PROBLEM DETAILS
When the line containing "- case_bool_decide as" is reached, copy it and each subsequent line of the material below exactly, through the last line.

MATERIAL FOR THIS TASK
+ + + + +

(* ===== verification/RbacExact.v ===== *)
(** * What a policy grants

    The meaning of a policy document, stated on the document itself, and the
    theorem that the compiled evaluator decides exactly by it. *)

From S2P Require Import Prelude Entities Auth RbacPolicy RbacEval RbacLaws.
From Stdlib Require Import Ascii.
From stdpp Require Import sorting pretty.

(** ** The meaning of a policy *)

Section meaning.
Context (def : ActionDefinition) (r : ResourceContext) (owner member : bool).

Definition conditionHolds (c : Condition) : Prop :=
  (Token c = "owner" ∧ owner = true) ∨
  (Token c = "targetOwnerMember" ∧ member = true) ∨
  (Token c = "" ∧ ∃ v, attrText r (Attr c) = Some v ∧ (length_ v ≤ 256)%Z ∧
   ((Op c = "eq" ∧ Value c = Some v) ∨ (Op c = "neq" ∧ Value c ≠ Some v) ∨
    (Op c = "in" ∧ v ∈ Values c) ∨ (Op c = "notIn" ∧ v ∉ Values c))).

Definition ruleGrants (cluster : bool) (rule : Rule) : Prop :=
  ruleCovers (Resources rule) (Verbs rule) def ∧
  (ResourceNames rule = [] ∨ rc_Name r ∈ ResourceNames rule ∧ rc_Name r ≠ "") ∧
  Forall conditionHolds (When rule) ∧
  (a_Verb def = "transfer" →
   (owner = true ∨ cluster = true ∧ When rule = []) ∧ (member = true ∨ When rule = [])).

Definition roleOf (p : Policy) (ref : RoleRef) : option RoleDefinition :=
  tierOf p (rr_Kind ref) ≫= (.!! rr_Name ref).

(** A binding in a namespace grants nothing outside it, and nothing that is
    scoped to the cluster. *)
Definition bindingGrants (p : Policy) (subjects : list SubjectRef) (cluster : bool) (b : Binding) : Prop :=
  (∃ s, s ∈ b_Subjects b ∧ s ∈ subjects) ∧
  (∃ role rule, roleOf p (b_RoleRef b) = Some role ∧ rule ∈ role ∧ ruleGrants cluster rule) ∧
  (cluster = false → a_Scope def = "namespace" ∧
     ∃ ns, b_Namespace b = Some ns ∧ ns ≠ "" ∧ attrText r "namespace" = Some ns).

Definition policyGrants (p : Policy) (subjects : list SubjectRef) : Prop :=
  (∃ b, b ∈ ClusterRoleBindings p ∧ bindingGrants p subjects true b) ∨
  (∃ b, b ∈ RoleBindings p ∧ bindingGrants p subjects false b).
End meaning.

(** Every condition of the policy came out of the decoder. *)
Definition conditionsDecoded (p : Policy) : Prop :=
  ∀ kind roles name rules rule c, tierOf p kind = Some roles → roles !! name = Some rules →
    rule ∈ rules → c ∈ When rule → ∃ node, UnmarshalYAML node = Some c.

(** ** Conditions *)

Lemma UnmarshalYAML_wf node c : UnmarshalYAML node = Some c →
  Token c = "owner" ∨ Token c = "targetOwnerMember" ∨
  (Token c = "" ∧ Attr c ∈ ["namespace"; "tier"; "visibility"] ∧ (((Op c = "eq" ∨ Op c = "neq") ∧ is_Some (Value c)) ∨ Op c = "in" ∨ Op c = "notIn")).
Proof.
  unfold UnmarshalYAML. destruct (textNode node) as [token|].
  { repeat case_bool_decide; simpl; try done; intros [= <-]; simpl; auto. }
  destruct (negb _); [done|]. intros H. repeat (apply bind_Some in H as (? & _ & H)).
  case_bool_decide as Hat; [|done]. cbn [negb] in H. case_bool_decide as Hop.
  - apply bind_Some in H as (v & _ & H). destruct (_ !! "values"); [done|]. injection H as <-.
    right; right. split_and!; [done..|]. left. simpl. set_solver.
  - case_bool_decide as Hop'; [|done]. apply bind_Some in H as (n & _ & H).
    destruct (_ || _ || _); [done|]. apply bind_Some in H as (vs & _ & H). injection H as <-.
    right; right. split_and!; [done..|]. right. simpl. set_solver.
Qed.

+ + + + +

SOLUTION FOR THIS PROBLEM
  - case_bool_decide as Hop'; [|done]. apply bind_Some in H as (n & _ & H).
    destruct (_ || _ || _); [done|]. apply bind_Some in H as (vs & _ & H). injection H as <-.
    right; right. split_and!; [done..|]. right. simpl. set_solver.
Qed.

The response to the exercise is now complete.